Zwift the German Board Game

There is one thing you need to understand about cruising in Zwift. It isn’t just cheating. It isn’t just cheating-while-getting-away-with-it-on-ZP either. In fact, it isn’t even cheating-very-efficiently-while-dodging-the-DQ. No, our race rules and race category system allow cruising. And cruising is the optimal way to race in Zwift.

In turn, the hours I put in are about finding the optimal way to cruise. I am definitely no expert at it. Not yet. But if Zwift and ZP will allow me, I think I will get there in due time. And the way things are looking right now over at ZHQ, I’d say the prospects are bright. I will most likely be able to continue optimizing the optimal way of racing in Zwift. The last known statement from Zwift is that racing will remain as is for the foreseeable future.

It is what it is. But if you have followed any of the race reports here, then you might agree with me that there are still interesting challenges to cruising. It asks so many things of you. It takes curiosity, competitiveness of course, a constant hunger for improvement, there’s all the excitement, and the need for an analytical mindset, the min-maxing of parameters, finding the optimal strategies for different scenarios, and yes, having that constant eye out for opportunities.

The closest analogy that I can come up with for what cruising can offer you is German board games, or Eurogames as they are also called. You know, board games like Settlers of Catan, Carcassonne, Agricola, Puerto Rico etc, designed by Germans with poetically exotic names like Klaus Teuber, Uwe Rosenberg or Reiner Knizia.

I am no expert at German board games and not much of a board gaming buff. I am more the cyclist type. But I have played some of them and I know a little about the genre and its history. American board games got split up into a commercial mainstream branch (think Monopoly) and then a niche branch for the more or less adult audience. I refer to these hardcore strategy games with manuals thick as books and hundreds of playing pieces on huge game boards. The German board games took another direction, partly as a response. Not really meant for kids but simple enough to introduce to your friends in one sitting, games that take only a bearable amount of minutes to learn but a lifetime to master, to paraphrase the commercial for a completely different and very old board game.

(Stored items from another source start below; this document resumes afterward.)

(** ** Regions *)

Lemma grouped_spec l r : foldl push_region ∅ l !! r =
  match filter (fun c => region_of (col_pos c) = r) l with [] => None | cs => Some cs end.
Proof.
  induction l as [|c l IH] using rev_ind; [apply lookup_empty|]. rewrite foldl_snoc, filter_app. unfold push_region at 1.
  rewrite filter_cons, filter_nil. destruct (decide (region_of (col_pos c) = r)) as [<-|Hr].
  - rewrite lookup_insert_eq, IH by done. by destruct (filter _ l).
  - rewrite lookup_insert_ne, app_nil_r by done. exact IH.
Qed.
Lemma groups_elem chunks r cs : (r, cs) ∈ group_chunks chunks ->
  cs = filter (fun c => region_of (col_pos c) = r) (chunk_values chunks).
Proof.
  unfold group_chunks. rewrite merge_sort_Permutation, elem_of_map_to_list, grouped_spec. destruct (filter _ _); [done|]. by intros [= <-].
Qed.
Lemma groups_cover chunks c : c ∈ chunk_values chunks -> exists cs, (region_of (col_pos c), cs) ∈ group_chunks chunks.
Proof.
  intros Hc. assert (c ∈ filter (fun c' => region_of (col_pos c') = region_of (col_pos c)) (chunk_values chunks)) as Hf
    by (apply list_elem_of_filter; done).
  unfold group_chunks. setoid_rewrite merge_sort_Permutation. setoid_rewrite elem_of_map_to_list. setoid_rewrite grouped_spec.
  destruct (filter _ _); [by apply not_elem_of_nil in Hf|by eexists].
Qed.
Lemma groups_nodup chunks : NoDup (map fst (group_chunks chunks)).
Proof. unfold group_chunks. rewrite merge_sort_Permutation. apply NoDup_fst_map_to_list. Qed.

Lemma omap_lookup_elem {K A} `{Countable K} (m : gmap K A) (l : list K) a :
  (forall k, k ∈ l <-> k ∈ dom m) -> a ∈ omap (fun k => m !! k) l <-> exists k, m !! k = Some a.
Proof.
  intros Hl. rewrite list_elem_of_omap. split; [by intros (k & _ & Hk); exists k|]. intros [k Hk]. exists k. split; [|done].
  apply Hl, elem_of_dom. by exists a.
Qed.
Lemma omap_lookup_nodup {K A} `{Countable K} (m : gmap K A) (key : A -> K) (l : list K) :
  map_Forall (fun k a => key a = k) m -> NoDup l -> NoDup (map key (omap (fun k => m !! k) l)).
Proof.
  intros Hm. induction 1 as [|k l Hk Hl IH]; [constructor|]. cbn [omap list_omap]. destruct (m !! k) as [a|] eqn:E; [|exact IH].
  cbn [map]. constructor; [|exact IH]. rewrite (Hm _ _ E). intros Hin. apply Hk. apply list_elem_of_fmap in Hin as (b & -> & Hb).
  apply list_elem_of_omap in Hb as (k' & Hk' & E'). by rewrite (Hm _ _ E').
Qed.
Lemma chunk_values_elem chunks c : c ∈ chunk_values chunks <-> exists pos, chunks !! pos = Some c.
Proof.
  apply omap_lookup_elem. intros k. unfold sorted_chunks. by rewrite merge_sort_Permutation, elem_of_elements.
Qed.
Lemma chunk_values_nodup chunks : map_Forall (fun pos c => col_pos c = pos) chunks -> NoDup (map col_pos (chunk_values chunks)).
Proof.
  intros Hk. apply omap_lookup_nodup; [exact Hk|]. unfold sorted_chunks. rewrite merge_sort_Permutation. apply NoDup_elements.
Qed.
Lemma player_values_elem players p : p ∈ player_values players <-> exists id, players !! id = Some p.
Proof. apply omap_lookup_elem. intros k. unfold sorted_ids. by rewrite merge_sort_Permutation, elem_of_elements. Qed.
Lemma player_values_nodup players : map_Forall (fun id p => p_id p = id) players -> NoDup (map p_id (player_values players)).
Proof.
  intros Hk. apply omap_lookup_nodup; [exact Hk|]. unfold sorted_ids. rewrite merge_sort_Permutation. apply NoDup_elements.
Qed.

(** Chunks of one region have indices of their own. *)
Lemma region_index_inj p1 p2 : region_of p1 = region_of p2 -> region_chunk_index p1 = region_chunk_index p2 -> p1 = p2.
Proof.
  destruct p1 as [x1 z1], p2 as [x2 z2]. unfold region_of, region_chunk_index. cbn [cx cz]. intros [= Hx Hz] Hi.
  pose proof (Z.div_mod x1 32). pose proof (Z.div_mod x2 32). pose proof (Z.div_mod z1 32). pose proof (Z.div_mod z2 32).
  pose proof (Z.mod_pos_bound x1 32). pose proof (Z.mod_pos_bound x2 32). pose proof (Z.mod_pos_bound z1 32). pose proof (Z.mod_pos_bound z2 32).
  f_equal; lia.
Qed.
Lemma region_indices_nodup r (l : list ChunkColumn) : NoDup (map col_pos l) -> Forall (fun c => region_of (col_pos c) = r) l ->
  NoDup (map chunk_index l) /\ (length l <= 1024)%nat.
Proof.
  intros Hnd Hr. assert (NoDup (map chunk_index l)) as Hi.
  { induction l as [|c l IH]; [constructor|]. cbn [map] in *. apply NoDup_cons in Hnd as [Hc Hnd]. apply Forall_cons in Hr as [Hcr Hr].
    constructor; [|by apply IH]. intros Hin. apply list_elem_of_fmap in Hin as (c' & Ec & Hc'). apply Hc.
    rewrite (region_index_inj (col_pos c) (col_pos c')); [by apply list_elem_of_fmap_2| |].
    - rewrite Hcr. symmetry. rewrite Forall_forall in Hr. by apply Hr.
    - unfold chunk_index in Ec. pose proof (region_index_range (col_pos c)). pose proof (region_index_range (col_pos c')). lia. }
  split; [done|]. rewrite <- (length_map chunk_index). rewrite <- (length_seq 1024 0). apply NoDup_incl_length; [by apply NoDup_ListNoDup|].
  intros i Hin. apply list_elem_of_In, list_elem_of_fmap in Hin as (c & -> & _). apply in_seq. pose proof (chunk_index_range c). lia.
Qed.

(** ** Saving and loading *)

Section Snapshots.
Context `{Build} `{CompressionLaws} `{StorageLaws}.
Hypothesis no_fault : forall call disk, io_fault call disk = None.

(** A chunk whose compressed bytes are at most 255 sectors. *)
Definition chunk_fits (block_entities : gmap BlockPos BlockEntityState) (chunk : ChunkColumn) : Prop :=
  forall tag raw, chunk_to_nbt chunk block_entities = Ok tag -> write_named_tag 10 "" tag = Ok raw ->
    len (zlib_compress raw) + 5 <= 255 * 4096.
Record storable_snapshot (s : WorldSnapshot) : Prop := {
  ss_level : level_fits (snap_meta s);
  ss_keys : map_Forall (fun pos chunk => col_pos chunk = pos) (snap_chunks s);
  ss_chunks : map_Forall (fun _ chunk => storable_column chunk /\
    storable_entities (entities_of chunk (snap_block_entities s)) /\ chunk_fits (snap_block_entities s) chunk) (snap_chunks s);
  ss_ids : map_Forall (fun id player => p_id player = id) (snap_players s);
  ss_players : map_Forall (fun _ player => player_fits player) (snap_players s)
}.
(** No file of another snapshot is left: the chunks and players of an older save are all saved again. *)
Definition no_stale_files (s : WorldSnapshot) (disk : Disk) : Prop :=
  (forall name, (REGION_DIR, name) ∈ dom (files disk) -> extension name = Some "mca" ->
    exists group, group ∈ group_chunks (snap_chunks s) /\ name = region_file group.1) /\
  (forall name, (PLAYERDATA_DIR, name) ∈ dom (files disk) -> extension name = Some "dat" ->
    exists player, player ∈ player_values (snap_players s) /\ name = player_file player).
(** What a save keeps of a snapshot. *)
Definition stored_snapshot (s : WorldSnapshot) : WorldSnapshot :=
  mkWorldSnapshot (stored_meta (snap_meta s)) (snap_chunks s)
    (filter (fun e => is_Some (snap_chunks s !! block_chunk_pos e.1)) (snap_block_entities s))
    (stored_player <$> snap_players s).

Section Snapshot.
Variable s : WorldSnapshot.
Hypothesis storable : storable_snapshot s.
(** ** Identifiers are fresh *)

Definition event_id (e : IdEvent) : Z := match e with Taken id | Observed id => id end.
(** What holds of a source after [events]: its counter is beyond every identifier, and so is what a
    call has read of it or is going to make of it. *)
Definition source_ok (events : list IdEvent) (s : ConnectionIdSource) : Prop :=
  0 <= next_connection_id s <= u64_max /\
  Forall (fun e => event_id e < next_connection_id s \/ next_connection_id s = u64_max) events /\
  Forall (fun '(id, target, read) =>
    0 <= id <= u64_max /\ target = saturating_add u64_max id 1 /\ 0 <= read <= next_connection_id s) (observing s).
(** No identifier was the last one, after which the counter starts again. *)
Definition not_exhausted (e : IdEvent) : Prop := match e with Taken id => id < u64_max | Observed _ => True end.

Lemma source_ok_raise events s next :
  source_ok events s -> next_connection_id s <= next <= u64_max -> source_ok events (mkSource next (observing s)).
Proof.
  intros (H1 & H2 & H3) Hn. split; [cbn; lia|split]; cbn.
  - eapply Forall_impl; [exact H2|]. cbn. lia.
  - eapply Forall_impl; [exact H3|]. intros [[id target] read]. cbn. lia.
Qed.
Lemma source_ok_event events s e :
  source_ok events s -> event_id e < next_connection_id s \/ next_connection_id s = u64_max -> source_ok (events ++ [e]) s.
Proof. intros (H1 & H2 & H3) He. split; [done|split; [|done]]. apply Forall_app. split; [done|]. by apply Forall_singleton. Qed.
Lemma source_ok_drop events next l1 call l2 :
  source_ok events (mkSource next (l1 ++ call :: l2)) -> source_ok events (mkSource next (l1 ++ l2)).
Proof.
  intros (H1 & H2 & H3). split; [done|split; [done|]]. cbn in H3 |- *. rewrite Forall_app, Forall_cons in H3. apply Forall_app. tauto.
Qed.

Lemma source_step_ok events s new s' :
  source_ok events s -> source_step s new s' -> Forall not_exhausted new -> source_ok (events ++ new) s'.
Proof.
  intros Hok Hstep Hnew. pose proof Hok as (Hn & He & Hl). destruct Hstep as [next l|next l id Hid|next l1 l2 id target Hlt|
    next l1 l2 id target read Hlt|next l1 l2 id target read Hle]; cbn in *; rewrite ?app_nil_r.
  - rewrite Forall_singleton in Hnew. cbn in Hnew. unfold wrapping_add. rewrite Z.mod_small by (unfold u64_max in *; lia).
    apply source_ok_event; [|cbn; lia]. by apply (source_ok_raise _ (mkSource next l)); [|cbn; lia].
  - split; [done|split; [done|]]. apply Forall_cons. split; [|done]. cbn. split_and!; try done; lia.
  - rewrite Forall_app, Forall_cons in Hl. destruct Hl as (_ & (Hid & -> & _) & _). apply source_ok_event.
    + apply (source_ok_raise _ (mkSource next (l1 ++ l2))); [by eapply source_ok_drop|]. cbn. unfold saturating_add in *. lia.
    + cbn. unfold saturating_add in *. lia.
  - split; [done|split; [done|]]. cbn. rewrite Forall_app, Forall_cons in Hl |- *. naive_solver lia.
  - rewrite Forall_app, Forall_cons in Hl. destruct Hl as (_ & (Hid & -> & Hread) & _). apply source_ok_event; [by eapply source_ok_drop|].
    cbn. unfold saturating_add in *. lia.
Qed.
Lemma source_run_ok s events s' : source_run s events s' -> s = source_default -> Forall not_exhausted events -> source_ok events s'.
Proof.
  intros Hrun ->. remember source_default as s0 eqn:E0. induction Hrun as [s|s events s' new s'' Hrun IH Hstep]; intros Hev; subst.
  - split; [cbn; unfold u64_max; lia|split; constructor].
  - apply Forall_app in Hev as [Hev Hnew]. eapply source_step_ok; eauto.
Qed.
Lemma source_step_events s new s' : source_step s new s' -> new = [] \/ exists e, new = [e].
Proof. destruct 1; eauto. Qed.
Lemma taken_next s id s' : source_step s [Taken id] s' -> id = next_connection_id s.
Proof. by inversion 1. Qed.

The first few times you play a German board games it’s just fun and laughter. They can be very entertaining and they do bring people together in a way computer games often fail at. The novelty wanes, like with anything, after you have played one of them a few times. But they often keep growing on you even so. The novelty is replaced by something else. You start to discern the game and its rules as a system of limitations and opportunities and slowly you being to understand how to win, and win again. What does a good starting location in Catan look like? At what point do you shift over from maximizing income to buying assets in Puerto Rico? And the fun becomes less of just laughing together with friends for failing and more of spotting the system, outsmarting your friends and beating them. And they want to beat you too.

Yeah, German board games like Catan or Zwift can really be a lot of fun for you and your friends. There is only really one thing lacking in them, one thing I can miss.

They are not like bike racing at all.